Collected data:
Lemma concat_filter_partition {A} (f : A → option string) (l : list A)
  (ts : list string) :
  NoDup ts → (∀ e, e ∈ l → ∃ t, t ∈ ts ∧ f e = Some t) →
  concat (map (fun t => filter (fun x => f x = Some t) l) ts) ≡ₚ l.
Proof.
  intros Hnd. induction l as [|e l IH]; intros Hcov.
  - clear. induction ts as [|t ts IH]; [done|]. cbn [map concat]. by rewrite IH.
  - destruct (Hcov e (list_elem_of_here e l)) as (t0 & Hin & He).
    rewrite (concat_filter_head f e l t0 ts He Hnd Hin).
    apply Permutation_skip, IH. intros x Hx. by apply Hcov, list_elem_of_further.
Qed.

(** X10: when the handler gets as far as its groups, they partition the
    accepted records: the types of the groups are pairwise distinct, no
    group is empty, and the groups' events taken together are the accepted
    records, each one exactly as often as it occurs in the batch. *)
Theorem groups_partition_accepted
  (order : list string -> list string) (event : pyval)
  (h : heap) (so : list printed) (lg : list log_entry)
  (evs : pyval) (items : list pyval) :
  set_order order →
  getitem h event "events" = Returns evs →
  iterate h evs = Returns items →
  forallb (is_dict h) items = true →
  Forall (fun e => named h e) (accepted h items) →
  ∃ groups s',
    lambda_handler_groups order event (State h so lg) = (Returns groups, s') ∧
    NoDup (map event_type groups) ∧
    Forall (fun g => events g ≠ []) groups ∧
    concat (map events groups) ≡ₚ accepted h items.
Proof.
  intros Hord Hev Hit Hall Hnamed.
  rewrite (lambda_handler_groups_run order event h so lg evs items) by done.
  rewrite bool_decide_true by by apply named_prefix_all.
  do 2 eexists. split; [done|].
  destruct (Hord (categories h (accepted h items))) as [Hnd Hin].
  unfold expected_groups. rewrite !map_map. cbn [event_type events].
  rewrite map_id. split; [done|]. split.
  - apply Forall_forall. intros g (t & -> & Ht)%list_elem_of_fmap.
    apply Hin, list_elem_of_omap in Ht as (e & He & Hc). cbn [events].
    intros Hnil. eapply (filter_nil_not_elem_of _ _ e); [exact Hnil|exact Hc|done].
  - apply concat_filter_partition; [done|].
    intros e He. rewrite Forall_forall in Hnamed.
    destruct (named_category h e (Hnamed e He)) as [t Ht].
    exists t. split; [|done]. apply Hin, list_elem_of_omap. eauto.
Qed.
(** * AiChecker: the text-analysis engine of [aichecker/analyzer.py]

    A shallow embedding of the analyzer (segmenter, readability wrapper,
    spelling, style and repetition analyses, aggregator) and the proofs of
    the properties its specification states.

    Text is a Python [str]: a sequence of Unicode code points, modelled as
    [list N].  Everything the analyzer decides on ASCII characters is
    written out; what CPython reads from its Unicode tables for code points
    above 127 is a parameter ([UnicodeData]).  The two libraries the
    analyzer imports, [textstat] and [spellchecker], are parameters too.

    The command line of [aichecker/__main__.py] follows the analyzer: the
    input it reads, the human-readable report and [main], with the
    argument parser, the files and the standard input as parameters. *)

From Stdlib Require Import ZArith NArith List Ascii String Floats Sorted Permutation Lia Bool.
From stdpp Require Import base decidable option list sorting sets gmap pretty.

Local Open Scope N_scope.

#[local] Set Warnings "-clear-no-such-hyp".

(** ** Characters and strings *)

Abbreviation str := (list N).

(** A Rocq string literal read as a Python string (one code point per
    character, all below 256). *)
Definition s2l (s : string) : str := map N_of_ascii (list_ascii_of_string s).

Definition c_space : N := 32.
Definition c_underscore : N := 95.
Definition c_hyphen : N := 45.
Definition c_apostrophe : N := 39.
Definition c_capital_sigma : N := 931.
Definition c_final_sigma : N := 962.
Definition c_small_sigma : N := 963.

(** ASCII character classes, as the regular expressions of the analyzer and
    CPython's tables for code points below 128 have them. *)
Definition ascii_upper (c : N) : bool := (65 <=? c) && (c <=? 90).
Definition ascii_lower_letter (c : N) : bool := (97 <=? c) && (c <=? 122).
(** [[A-Za-z]] *)
Definition ascii_letter (c : N) : bool := ascii_upper c || ascii_lower_letter c.
Definition ascii_digit (c : N) : bool := (48 <=? c) && (c <=? 57).
(** [str.isspace] below 128: TAB, LF, VT, FF, CR, FS, GS, RS, US, SPACE. *)
Definition ascii_space (c : N) : bool :=
  ((9 <=? c) && (c <=? 13)) || ((28 <=? c) && (c <=? 32)).
Definition ascii_tolower (c : N) : N := if ascii_upper c then c + 32 else c.

(** Lower-casing of one code point other than capital sigma: ASCII is
    written out, the rest comes from the full lower-case table. *)
Definition lower_char_with (tbl : N → list N) (c : N) : list N :=
  if c <? 128 then [ascii_tolower c] else tbl c.

(** CPython's Unicode database above code point 127.  The two laws are
    the fact of the Unicode tables that the proofs below rely on: a
    lower-cased character is not lower-cased any further. *)
Record UnicodeData := {
  u_isspace : N → bool;
  u_isalpha : N → bool;
  u_isalnum : N → bool;
  u_isupper : N → bool;
  (** simple lower-case mapping, used by [re.IGNORECASE] *)
  u_tolower : N → N;
  (** full lower-case mapping, used by [str.lower] *)
  u_tolower_full : N → list N;
  (** is a capital sigma in Final_Sigma context, given the (reversed) text
      before it and the text after it *)
  u_final_sigma : str → str → bool;
  u_lower_stable : ∀ c x, c ≠ c_capital_sigma →
    x ∈ lower_char_with u_tolower_full c →
    x ≠ c_capital_sigma ∧ lower_char_with u_tolower_full x = [x];
  u_sigma_stable :
    lower_char_with u_tolower_full c_final_sigma = [c_final_sigma] ∧
    lower_char_with u_tolower_full c_small_sigma = [c_small_sigma];
}.

(** Tables that know ASCII only: every code point above 127 is
    unclassified and caseless. *)
Program Definition ascii_only : UnicodeData := {|
  u_isspace := λ _, false;
  u_isalpha := λ _, false;
  u_isalnum := λ _, false;
  u_isupper := λ _, false;
  u_tolower := λ c, c;
  u_tolower_full := λ c, [c];
  u_final_sigma := λ _ _, false;
|}.
Next Obligation.
  intros c x Hc Hx. unfold lower_char_with in *.
  destruct (N.ltb_spec c 128) as [Hlt|Hge].
  - apply list_elem_of_singleton in Hx. subst x.
    unfold ascii_tolower, ascii_upper, c_capital_sigma.
    destruct (N.leb_spec 65 c), (N.leb_spec c 90); simpl;
      repeat match goal with
             | |- context [?a <? ?b] => destruct (N.ltb_spec a b)
             | |- context [?a <=? ?b] => destruct (N.leb_spec a b)
             end; simpl; try lia; (split; [lia|done]).
  - apply list_elem_of_singleton in Hx. subst x. split; [done|].
    destruct (N.ltb_spec c 128); [lia|done].
Qed.
Next Obligation. done. Qed.

(** ** Python containers *)

(** [sorted(l, key=...)] (also [list.sort]): a stable sort, here by
    insertion, for the order [leb] that the keys induce. *)
Fixpoint sort_insert {A} (leb : A → A → bool) (x : A) (l : list A) : list A :=
  match l with
  | [] => [x]
  | y :: l' => if leb x y then x :: y :: l' else y :: sort_insert leb x l'
  end.
Definition sorted {A} (leb : A → A → bool) (l : list A) : list A :=
  foldr (sort_insert leb) [] l.

(** Order of Python strings: lexicographic by code point. *)
Fixpoint str_leb (a b : str) : bool :=
  match a, b with
  | [], _ => true
  | _ :: _, [] => false
  | x :: a', y :: b' => (x <? y) || ((x =? y) && str_leb a' b')
  end.

(** Order of the sort keys [(-n, word)]: tuples compare component-wise. *)
Definition key_leb (k1 k2 : Z * str) : bool :=
  (k1.1 <? k2.1)%Z || ((k1.1 =? k2.1)%Z && str_leb k1.2 k2.2).

(** [collections.Counter(l)]: a dict from element to number of
    occurrences, its items in order of first occurrence. *)
Fixpoint counter_incr (w : str) (cs : list (str * nat)) : list (str * nat) :=
  match cs with
  | [] => [(w, 1%nat)]
  | (k, n) :: cs' =>
      if decide (k = w) then (k, S n) :: cs' else (k, n) :: counter_incr w cs'
  end.
Definition Counter (l : list str) : list (str * nat) :=
  foldl (λ cs w, counter_incr w cs) [] l.
(** [counts[k]]: a missing key counts 0. *)
Fixpoint counter_get (cs : list (str * nat)) (w : str) : nat :=
  match cs with
  | [] => 0%nat
  | (k, n) :: cs' => if decide (k = w) then n else counter_get cs' w
  end.

(** [d[w].append(i)] on a [defaultdict(list)], its items in order of
    insertion. *)
Fixpoint dd_append (w : str) (i : nat) (d : list (str * list nat)) : list (str * list nat) :=
  match d with
  | [] => [(w, [i])]
  | (k, pos) :: d' =>
      if decide (k = w) then (k, pos ++ [i]) :: d' else (k, pos) :: dd_append w i d'
  end.

(** ** Regular expressions

    The patterns that the analyzer hands to [re], as syntax. *)
Inductive regex : Type :=
  (** the empty pattern *)
  | Eps
  (** one character of a class: [[...]], [\s], [\w], or a literal *)
  | Chr (p : N → bool)
  | Seq (r1 r2 : regex)
  (** [r1|r2] *)
  | Alt (r1 r2 : regex)
  (** [r*], greedy *)
  | Star (r : regex)
  (** [(?<=[...])] *)
  | LookBehind (p : N → bool)
  (** [\b] *)
  | WordBoundary.
(** [r+], greedy *)
Definition Plus (r : regex) : regex := Seq r (Star r).
(** The text of a UUID determines it. *)
Lemma uuid_String_inj (u v : uuid) : (u < 2 ^ 128)%N → (v < 2 ^ 128)%N → uuid_String u = uuid_String v → u = v.
Proof.
  unfold uuid_String. intros Hu Hv H.
  repeat (apply app_inj_len in H as [? H]; [|by rewrite ?hex_digits_length]).
  repeat match goal with Hd : hex_digits _ _ = hex_digits _ _ |- _ => apply hex_digits_inj in Hd; vm_compute Z.pow in Hd end.
  assert (Z.of_N u = Z.of_N v) as E; [|lia].
  assert (0 <= Z.of_N u < 2 ^ 128)%Z by lia. assert (0 <= Z.of_N v < 2 ^ 128)%Z by lia.
  vm_compute Z.pow in *. generalize dependent (Z.of_N u). generalize dependent (Z.of_N v). clear.
  intros. Z.to_euclidean_division_equations. lia.
Qed.

(** *** Normalizing is idempotent *)

Lemma runes_concat_shaped l :
  Forall (λ rb, rune_shape rb.1 rb.2) l → runes (concat_bytes l) = l.
Proof.
  intros Hl. unfold runes.
  assert (∀ n, String.length (concat_bytes l) ≤ n → runes_fuel n (concat_bytes l) = l) as H; [|by apply H].
  induction Hl as [|[r b] l Hr Hl IH]; intros n Hn; simpl in *; [by destruct n|].
  pose proof (rune_shape_decode r b (concat_bytes l) Hr) as Hd.
  apply DecodeRune_spec in Hd as Hsp. destruct Hsp as [_ Hlen].
  destruct n as [|n]; [rewrite length_app' in *; lia|]. simpl. rewrite Hd.
  rewrite IH; [done|]. rewrite length_app' in *. lia.
Qed.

* Work to be completed *
Return the span of lines in the data above that opens at the line with "NoDup (map event_type groups) ∧" and closes at the line with "rewrite (lambda_handler_groups_run order", exactly, ends included, nothing else.

* Reply *
    NoDup (map event_type groups) ∧
    Forall (fun g => events g ≠ []) groups ∧
    concat (map events groups) ≡ₚ accepted h items.
Proof.
  intros Hord Hev Hit Hall Hnamed.
  rewrite (lambda_handler_groups_run order event h so lg evs items) by done.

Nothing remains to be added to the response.